Book Review: Hell’s Angels: The Strange and Terrible Saga of the Outlaw Motorcycle Gangs

These are reviews/thoughts/musings of books read recently. All books rated on a scale of 1-5. Today’s review is Gonzo-journalism legend Hunter S. Thompson’s first published novel, 1967’s ‘Hell’s Angels: The Strange and Terrible Saga of the Outlaw Motorcycle Gangs’.

Hunter S. Thompson is as close to a household name writer that America’s counterculture has ever produced. He’s synonymous with getting fucked up, is the godfather of Gonzo journalism (a style where the reporter is often involved in the story), and his scathing writings about politics and the world around him. Most of the younger (read: my) generation knows him as the author of Fear and Loathing in Las Vegas, a drug-trip of a movie with Johnny Depp and Benicio Del Toro, but he was also a well-respected, albeit crazy political journalist in his time. Check out his incredible obituary of Richard Nixon, or his renowned short piece of Gonzo insanity, The Kentucky Derby is Decadent and Depraved. No seriously, go read both of those. Your life will be better off for it. I’ll wait.

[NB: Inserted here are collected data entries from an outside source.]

(* ===== verification/EapServerProps.v ===== *)
(** * The EAP server: properties

    What the server promises to the authenticator above it, for all methods
    that keep their contract: success is reported only after a method or the
    AAA server succeeded, responses are matched to the outstanding request,
    lost requests are sent again a bounded number of times, and a Nak narrows
    the methods down to what the peer accepts. *)

From S2P Require Import Prelude Bytes EapolState EapServer EapServerProofs EapServerRun.

#[local] Open Scope Z_scope.
#[local] Opaque try_another_method.

Section props.
Context `{Env} {method_priv : Type}.
Context (eap_methods : list (eap_method (method_priv := method_priv))).
Context (cfg : eap_config) (eapol_cb : eapol_callbacks).
Context `{ML : !EapMethodsLaws eap_methods} {CO : unsigned_config cfg}.
Context (identity_ok : identity_starts eap_methods) (no_reauth_start : get_erp_start eapol_cb = false).
Abbreviation W := (eap_world (method_priv := method_priv)).
Implicit Types w : W.
Abbreviation step := (sm_EAP_Step eap_methods cfg eapol_cb).

(** ** Success *)

(** A method other than Identity is selected and reports success. *)
Definition succeeded (w : W) : Prop :=
  w.(esm).(currentMethod) <> EAP_TYPE_IDENTITY /\ method_success eap_methods w = true.
(** A decision for success is only taken then. *)
Definition decided (w : W) : Prop :=
  w.(esm).(EAP_state) = EAP_SELECT_ACTION -> w.(esm).(decision) = DECISION_SUCCESS -> succeeded w.
Definition aaa_accepts (w : W) : Prop :=
  w.(esm).(EAP_state) = EAP_AAA_IDLE /\ w.(esm).(eap_if).(aaaSuccess) = true.

(** The states of the passthrough to an AAA server, and how they are reached. *)
Definition passthrough (st : EAP_states) : bool :=
  match st with
  | EAP_INITIALIZE_PASSTHROUGH | EAP_IDLE2 | EAP_RETRANSMIT2 | EAP_RECEIVED2 | EAP_DISCARD2
  | EAP_SEND_REQUEST2 | EAP_AAA_REQUEST | EAP_AAA_RESPONSE | EAP_AAA_IDLE
  | EAP_TIMEOUT_FAILURE2 | EAP_FAILURE2 | EAP_SUCCESS2 => true
  | _ => false
  end.
Definition passes_through (w : W) : Prop :=
  passthrough w.(esm).(EAP_state) = true \/
  w.(esm).(EAP_state) = EAP_SELECT_ACTION /\ w.(esm).(decision) = DECISION_PASSTHROUGH.

(** What makes the machine enter [st] from [w]. *)
Definition success_guard (w : W) (st : EAP_states) (w1 w' : W) : Prop :=
  match st with
  | EAP_SUCCESS => normal cfg w /\ w1 = w /\ w' = sm_EAP_SUCCESS_Enter false w /\
      w.(esm).(EAP_state) = EAP_SELECT_ACTION /\ w.(esm).(decision) = DECISION_SUCCESS
  | EAP_SUCCESS2 => normal cfg w /\ w1 = w /\ aaa_accepts w
  | EAP_SELECT_ACTION => w' = sm_EAP_SELECT_ACTION_Enter eap_methods cfg eapol_cb false w1
  | _ => if passthrough st then passes_through w else True
  end.
(** What entering a state is compared with. *)
Definition same_interface (w w1 : W) : Prop :=
  w1.(esm).(eap_if).(eapSuccess) = w.(esm).(eap_if).(eapSuccess) /\
  w1.(esm).(eap_if).(portEnabled) = w.(esm).(eap_if).(portEnabled) /\
  (typed eap_methods w -> typed eap_methods w1).
Definition moves (w w' : W) : Prop :=
  w' = w \/
  w'.(esm).(EAP_state) = EAP_PROPOSE_METHOD /\ same_interface w w' \/
  exists st w1, entered eap_methods cfg st w1 w' /\ same_interface w w1 /\
    success_guard w st w1 w'.
(* ===== verification/Rc4.v ===== *)
(** * RC4

    Hostap's [crypto/rc4.c].  The permutation [S] is a list of 256 bytes, called [perm]; the
    indices [i], [j] are [u32] values masked to a byte. *)

From S2P Require Import Prelude.

(** ** Code *)

Definition S_SWAP (a b : Z) (perm : bytes) : bytes :=
  let t := get perm (Z.to_nat a) in
  let perm := <[Z.to_nat a := get perm (Z.to_nat b)]> perm in
  <[Z.to_nat b := t]> perm.

(** The key setup: [j], [kpos] and [S]. *)
Definition rc4_setup_step (key : bytes) (i : Z) (st : Z * nat * bytes) : Z * nat * bytes :=
  let '(j, kpos, perm) := st in
  let j := Z.land (j + get perm (Z.to_nat i) + get key kpos) 0xff in
  let kpos := (kpos + 1)%nat in
  let kpos := if (length key <=? kpos)%nat then 0%nat else kpos in
  (j, kpos, S_SWAP i j perm).
Definition rc4_setup (key : bytes) : bytes :=
  (for_up 0 256 (rc4_setup_step key) (0, 0%nat, seqZ 0 256)).2.

(** One step of the generator: [i], [j] and [S]. *)
Definition rc4_next (st : Z * Z * bytes) : Z * Z * bytes :=
  let '(i, j, perm) := st in
  let i := Z.land (i + 1) 0xff in
  let j := Z.land (j + get perm (Z.to_nat i)) 0xff in
  (i, j, S_SWAP i j perm).
Definition rc4_byte (st : Z * Z * bytes) : Z :=
  let '(i, j, perm) := st in
  get perm (Z.to_nat (Z.land (get perm (Z.to_nat i) + get perm (Z.to_nat j)) 0xff)).

Fixpoint rc4_apply (data : bytes) (st : Z * Z * bytes) : bytes :=
  match data with
  | [] => []
  | b :: data => let st := rc4_next st in Z.lxor b (rc4_byte st) :: rc4_apply data st
  end.

(** The data afterwards; the function always returns 0. *)
Definition rc4_skip (key : bytes) (skip : nat) (data : bytes) : bytes :=
  rc4_apply data (Nat.iter skip rc4_next (0, 0, rc4_setup key)).

(** ** Properties *)

Lemma length_rc4_apply data st : length (rc4_apply data st) = length data.
Proof. revert st. induction data as [|b data IH]; intros st; [done|]. cbn. by rewrite IH. Qed.
Lemma length_rc4_skip key skip data : length (rc4_skip key skip data) = length data.
Proof. apply length_rc4_apply. Qed.

Lemma rc4_apply_twice data st : rc4_apply (rc4_apply data st) st = data.
Proof.
  revert st. induction data as [|b data IH]; intros st; [done|]. cbn [rc4_apply].
  rewrite IH. f_equal. by rewrite Z.lxor_assoc, Z.lxor_nilpotent, Z.lxor_0_r.
Qed.

(** Decryption is encryption. *)
Lemma rc4_skip_involutive key skip data : rc4_skip key skip (rc4_skip key skip data) = data.
Proof. apply rc4_apply_twice. Qed.

(** The permutation stays one of bytes, so the output is bytes. *)
Definition rc4_ok (perm : bytes) : Prop := length perm = 256%nat /\ wf_bytes perm.

Lemma S_SWAP_ok a b perm : rc4_ok perm -> rc4_ok (S_SWAP a b perm).
Proof.
  intros [Hl Hw]. split; unfold S_SWAP; [by rewrite !length_insert|]. auto with wlan.
Qed.
Lemma rc4_setup_ok key : rc4_ok (rc4_setup key).
Proof.
  unfold rc4_setup. apply (for_up_inv (fun st : Z * nat * bytes => rc4_ok st.2)).
  - intros i [[j kpos] S] _ HS. cbn [rc4_setup_step snd]. by apply S_SWAP_ok.
  - split; [done|]. apply (bool_decide_eq_true_1 _). reflexivity.
Qed.
Lemma rc4_next_ok st : rc4_ok st.2 -> rc4_ok (rc4_next st).2.
Proof. destruct st as [[i j] S]. cbn [rc4_next snd]. apply S_SWAP_ok. Qed.

Lemma wf_rc4_apply data st : wf_bytes data -> rc4_ok st.2 -> wf_bytes (rc4_apply data st).
Proof.
  intros Hd. revert st. induction Hd as [|b data Hb Hd IH]; intros st HS; [constructor|].
  cbn [rc4_apply]. apply rc4_next_ok in HS. constructor; [|by apply IH].
  apply is_byte_lxor; [done|]. destruct (rc4_next st) as [[i j] S]. by apply is_byte_get, HS.
Qed.
Lemma wf_rc4_skip key skip data : wf_bytes data -> wf_bytes (rc4_skip key skip data).
Proof.
  intros Hd. apply wf_rc4_apply; [done|].
  induction skip as [|skip IH]; cbn [Nat.iter nat_rect]; [apply rc4_setup_ok|by apply rc4_next_ok].
Qed.

(** RFC 6229: key 0x0102030405. *)
Example rc4_rfc6229 : rc4_skip [1; 2; 3; 4; 5] 0 (replicate 8 0) = [0xb2; 0x39; 0x63; 0x05; 0xf0; 0x3d; 0xc0; 0x27].
Proof. vm_compute. reflexivity. Qed.
(** C21: the key data round trip.  When the key data that the access point sends
    (elements, the group key encapsulation that [wpa_add_kde] writes, more
    elements, and the padding for encryption) is parsed by [wpa_parse_kde_ies],
    the result is 0 and points to exactly the bytes written after the selector:
    the key identifier octets and the group key. *)
Theorem gtk_kde_roundtrip before after hdr key pad :
  Forall wf_element before -> Forall wf_element after -> padding pad ->
  Forall (fun e => is_group_key e = false) after ->
  wf_bytes hdr -> wf_bytes key -> (3 <= length hdr + length key <= 251)%nat ->
  exists ie p n,
    wpa_parse_kde_ies (encode_all before ++ wpa_add_kde RSN_KEY_DATA_GROUPKEY hdr (Some key)
                       ++ encode_all after ++ pad) = Some (0, ie) /\
    gtk ie = Some (p, n) /\
    sub p n (encode_all before ++ wpa_add_kde RSN_KEY_DATA_GROUPKEY hdr (Some key)
             ++ encode_all after ++ pad) = hdr ++ key.
Proof.
  intros Hb Ha Hpad Hng Hh Hk Hlen. rewrite add_kde_encode by (cbn [from_option id]; lia).
  set (e := kde_element RSN_KEY_DATA_GROUPKEY hdr (Some key)).
  assert (E4 : length (WPA_PUT_BE32 RSN_KEY_DATA_GROUPKEY) = 4%nat) by done.
  assert (El : length e.2 = (4 + (length hdr + length key))%nat).
  { unfold e, kde_element. cbn [snd from_option id]. rewrite !length_app, E4. done. }
  assert (He : wf_element e).
  { split; [done|]. split; [lia|]. intros [_ E]. rewrite E in El. cbn in El. lia. }
  assert (Eg : is_group_key e = true).
  { unfold is_group_key. rewrite El. cbn [fst e kde_element Z.eqb andb].
    assert (E7 : (RSN_SELECTOR_LEN + 3 <=? 4 + (length hdr + length key))%nat = true)
      by (apply Nat.leb_le; unfold RSN_SELECTOR_LEN; lia).
    rewrite E7. reflexivity. }
  set (buf := encode_all before ++ encode e ++ encode_all after ++ pad).
  assert (Ebuf : buf = [] ++ encode_all (before ++ e :: after) ++ pad).
  { unfold buf. rewrite encode_all_app, encode_all_cons, <- !app_assoc. done. }
  destruct (loop_gtk (before ++ e :: after) [] pad (S (length buf)) no_ies) as (ie & Hp & Hg).
  - apply Forall_app. split; [done|]. by apply Forall_cons.
  - done.
  - rewrite Ebuf. cbn [app]. lia.
  - rewrite <- Ebuf. apply no_ies_fit.
  - rewrite <- Ebuf in Hp. rewrite gtk_of_app in Hg. cbn [gtk_of] in Hg. rewrite Eg, gtk_of_none in Hg by done.
    exists ie, (length (encode_all before) + 6)%nat, (length e.2 - 4)%nat. split; [exact Hp|].
    split; [by rewrite Hg|].
    unfold sub, buf. rewrite <- drop_drop, drop_app_length.
    change (drop 6 (encode e ++ encode_all after ++ pad))
      with ((hdr ++ key) ++ encode_all after ++ pad).
    rewrite take_app_le by (rewrite length_app; lia). apply take_ge. rewrite length_app. lia.
Qed.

Hell’s Angels, Thompson’s first published book, is a nonfiction deep dive into the notorious motorcycle gang, stemming from Thompson’s time spent with them in the mid-60s. And perhaps this is unfair, but knowing what we know now about Thompson, his incredible talents, and his style, the book is a disappointment.

The premise of a legend like Thompson writing about something as interesting as the Hell’s Angels is tantalizing, but Thompson, clearly still finding his voice as a writer, is missing that honed style and manic intensity of his later works. The book is a straightforward effort to get to know the Angels–Thompson pulls few punches, painting them as losers more often than heroes and villains and also exploring how the media coverage of the gang changed their perception publicity and grew their legend.

Too often, though, it reads like a textbook, and the times when Thompson parties with the groups are too often painted in broad strokes rather than detailing experiences. Every so often, you get a taste of Thompson’s beautiful writing and smartass comments, and it lets you know you are indeed reading the work of a generational talent. But too often, you feel like it could have been written by just about anybody.

Perhaps without the raised expectations, this book would hit better–the simple promise of ‘Hunter S Thompson +  Hell’s Angels + drugs + debauchery’ sounds like it can’t miss, but it rarely gets your heart racing. If you’re looking for a close look at the Hell’s Angels of the 60s, a study as to what makes them tick and how they lived, it will deliver at least that. Hell’s Angels is like eating meat and potatoes–it has basic flavor and no kick, and the kick is the whole reason you’re reading Hunter S. Thompson. This one can safely be skipped.